(** C8: on a connected stream socket whose receive buffer is empty and
    whose endpoint is gone or unbound, [recvmsg] returns 0 at once: it
    takes nothing from the script, so it neither waits nor fails, and
    sends and copies nothing. *)
Theorem recvmsg_stream_eof_when_peer_closed `{cfg : config}
    (msg : msghdr) (flags : Z) (env : list env_item) (w : world) :
  _SS_ISCONNECTED (s_flags (conn w)) = true ->
  cb_data (recvbuf (conn w)) = [] ->
  ept_alive (conn w) = false ->
  exists w',
    rpmsg_socket_recvmsg SOCK_STREAM msg flags env w = Ret (0, msg) w' env
    /\ trace w' = trace w /\ mem w' = mem w /\ next w' = next w
    /\ recvbuf (conn w') = recvbuf (conn w)
    /\ lastpos (conn w') = lastpos (conn w).
Proof.
  intros Hc Hb Ha.
  set (buf := iov_base (msg_iov0 msg)). set (len := iov_len (msg_iov0 msg)).
  pose proof (recvmsg_read_stream_empty buf len w Hb) as (Hret & Hmem & Hrb).
  pose proof (recvmsg_read_keeps SOCK_STREAM buf len w)
    as (Hf & _ & _ & Hl & _ & _ & _ & _ & Ht & Hn).
  pose proof (recvmsg_read_alive SOCK_STREAM buf len w) as Hal.
  cbn zeta in *.
  exists (snd (recvmsg_read SOCK_STREAM buf len w)).
  split; [|done].
  rewrite (recvmsg_connected _ _ _ _ _ Hc).
  unfold recvmsg_body. fold buf len.
  destruct (recvmsg_read SOCK_STREAM buf len w) as [ret w1] eqn:E.
  cbn [fst snd] in *. subst ret. rewrite Z.ltb_irrefl.
  rewrite Hal, Ha. cbn [negb]. rewrite Z.ltb_irrefl. reflexivity.
Qed.

(** The same on a concrete socket: connected, nothing buffered, the peer
    unbound. *)
Lemma recvmsg_stream_eof_when_peer_closed_witness :
  exists w',
    rpmsg_socket_recvmsg (cfg := nucleo) SOCK_STREAM (msg_of_len 10) 0 []
      orphan_sender = Ret (0, msg_of_len 10) w' []
    /\ trace w' = trace orphan_sender /\ mem w' = mem orphan_sender
    /\ next w' = next orphan_sender
    /\ recvbuf (conn w') = recvbuf (conn orphan_sender)
    /\ lastpos (conn w') = lastpos (conn orphan_sender).
Proof.
  apply (recvmsg_stream_eof_when_peer_closed (cfg := nucleo)
           (msg_of_len 10) 0 [] orphan_sender); reflexivity.
Defined.

(** [circbuf_resize] to the configured size, when the allocator delivers. *)
Lemma resize_ok `{cfg : config} (rb : circbuf_s) :
  exists rb', circbuf_resize rb CONFIG_NET_RPMSG_RXBUF_SIZE true = (0, rb')
              /\ cb_size rb' = CONFIG_NET_RPMSG_RXBUF_SIZE.
Proof.
  unfold circbuf_resize.
  destruct (Z.eqb_spec CONFIG_NET_RPMSG_RXBUF_SIZE (cb_size rb)) as [E|E].
  - by exists rb.
  - cbn [negb andb]. eexists. split; [reflexivity|done].
Qed.






(** ** The ack helper *)

(** What the ack helper does, told from outside. *)
Lemma wakeup_spec `{cfg : config} (wm : world) :
  let w' := rpmsg_socket_wakeup wm in
  recvpos (conn w') = recvpos (conn wm)
  /\ mem w' = mem wm /\ next w' = next wm
  /\ (if ept_alive (conn wm)
          && (circbuf_size (recvbuf (conn wm)) / 2
                <? U32.sub (recvpos (conn wm)) (lastpos (conn wm)))
      then lastpos (conn w') = recvpos (conn wm)
           /\ trace w' = trace wm ++ [Tx (DATA (recvpos (conn wm)) 0 [])]
      else lastpos (conn w') = lastpos (conn wm) /\ trace w' = trace wm).
Proof.
  unfold rpmsg_socket_wakeup.
  destruct (ept_alive (conn wm)); cbn [negb andb]; [|done].
  case_if; cbn; done.
Qed.

(** ** Datagram receive *)


(** C3 at a buffer of length 0: the code deviates from the claim there.
    A datagram socket holds the datagram ["abc"] behind its length prefix;
    [recvmsg] with [iov_len = 0] and [MSG_DONTWAIT] advances [recvpos] by
    [3 + 4 = 7] but does not drop the three bytes: they stay in the
    receive buffer, where the next call will read them as a length prefix
    ([ret > 0] guards the [circbuf_skip], and [ret] is 0 here). *)
Theorem recvmsg_dgram_zero_length_leaves_payload :
  exists w',
    rpmsg_socket_recvmsg (cfg := nucleo) SOCK_DGRAM (msg_of_len 0) MSG_DONTWAIT
      [] dgram_reader = Ret (- EAGAIN, msg_of_len 0) w' []
    /\ recvpos (conn w') = U32.add (recvpos (conn dgram_reader)) (3 + 4)
    /\ cb_data (recvbuf (conn w')) = [x61; x62; x63]
    /\ cb_data (recvbuf (conn w')) <> [].
Proof.
  eexists. split; [vm_compute; reflexivity|].
  vm_compute. repeat split; congruence.
Qed.

(** ** Datagram send: the size check *)

Lemma fold_add_le (l : list iovec) (acc : Z) :
  Forall (fun b => 0 <= iov_len b) l ->
  acc <= fold_left (fun len b => len + iov_len b) l acc.
Proof.
  revert acc. induction l as [|b l IH]; intros acc Hl; cbn [fold_left]; [lia|].
  inversion Hl as [|? ? Hb Hl']; subst.
  specialize (IH (acc + iov_len b) Hl'). lia.
Qed.

Lemma fold_add32_exact (l : list iovec) (acc : Z) :
  0 <= acc ->
  Forall (fun b => 0 <= iov_len b) l ->
  fold_left (fun len b => len + iov_len b) l acc < U32.modulus ->
  fold_left (fun len b => U32.add len (iov_len b)) l acc
  = fold_left (fun len b => len + iov_len b) l acc.
Proof.
  revert acc. induction l as [|b l IH]; intros acc Ha Hl Hlt; cbn [fold_left] in *;
    [done|].
  inversion Hl as [|? ? Hb Hl']; subst.
  pose proof (fold_add_le l (acc + iov_len b) Hl').
  unfold U32.add at 2. rewrite u32_wrap_small by (unfold U32.in_range; lia).
  apply IH; [lia|done|done].
Qed.


(** On a connected socket with a live endpoint [sendmsg] is the send path
    of its type. *)
Lemma sendmsg_connected_alive `{cfg : config}
    (s_type : Z) (msg : msghdr) (flags : Z) (env : list env_item) (w : world) :
  _SS_ISCONNECTED (s_flags (conn w)) = true ->
  ept_alive (conn w) = true ->
  rpmsg_socket_sendmsg s_type msg flags env w =
    (if s_type =? SOCK_STREAM
     then rpmsg_socket_send_continuous (msg_iov msg) (msg_iovlen msg)
     else rpmsg_socket_send_single (msg_iov msg) (msg_iovlen msg))
      (_SS_ISNONBLOCK (s_flags (conn w))
       || negb (Z.land flags MSG_DONTWAIT =? 0)) env w.
Proof.
  intros Hc Ha. unfold rpmsg_socket_sendmsg. unfold_m.
  rewrite Hc. cbn [negb]. rewrite Z.ltb_irrefl. rewrite Ha. cbn [negb].
  by destruct (s_type =? SOCK_STREAM).
Qed.






(** ** accept and the closing of a listener *)

(** [accept] on a socket tagged listen-closed returns [ECONNRESET] at
    entry. *)
Lemma accept_listen_closed_at_entry `{cfg : config}
    (addr : option sockaddr_rpmsg) (addrlen : Z) (env : list env_item) (w : world) :
  backlog (conn w) = -1 ->
  rpmsg_socket_accept addr addrlen env w
  = Ret (- ECONNRESET, mk_accepted None addr addrlen) w env.
Proof. intros Hb. unfold rpmsg_socket_accept. by rewrite Hb. Qed.

(** [accept] on a socket that is not listening returns [EINVAL]. *)
Lemma accept_not_listening `{cfg : config}
    (addr : option sockaddr_rpmsg) (addrlen : Z) (env : list env_item) (w : world) :
  backlog (conn w) <> -1 ->
  _SS_ISLISTENING (s_flags (conn w)) = false ->
  rpmsg_socket_accept addr addrlen env w
  = Ret (- EINVAL, mk_accepted None addr addrlen) w env.
Proof.
  intros Hb Hl. unfold rpmsg_socket_accept.
  apply Z.eqb_neq in Hb. by rewrite Hb, Hl.
Qed.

■ Problem description ■
Starting with the first line of the records, repeat every line up to and including the one containing "w') = recvbuf (conn w)", and nothing else.

■ Exercise response ■
(** C8: on a connected stream socket whose receive buffer is empty and
    whose endpoint is gone or unbound, [recvmsg] returns 0 at once: it
    takes nothing from the script, so it neither waits nor fails, and
    sends and copies nothing. *)
Theorem recvmsg_stream_eof_when_peer_closed `{cfg : config}
    (msg : msghdr) (flags : Z) (env : list env_item) (w : world) :
  _SS_ISCONNECTED (s_flags (conn w)) = true ->
  cb_data (recvbuf (conn w)) = [] ->
  ept_alive (conn w) = false ->
  exists w',
    rpmsg_socket_recvmsg SOCK_STREAM msg flags env w = Ret (0, msg) w' env
    /\ trace w' = trace w /\ mem w' = mem w /\ next w' = next w
    /\ recvbuf (conn w') = recvbuf (conn w)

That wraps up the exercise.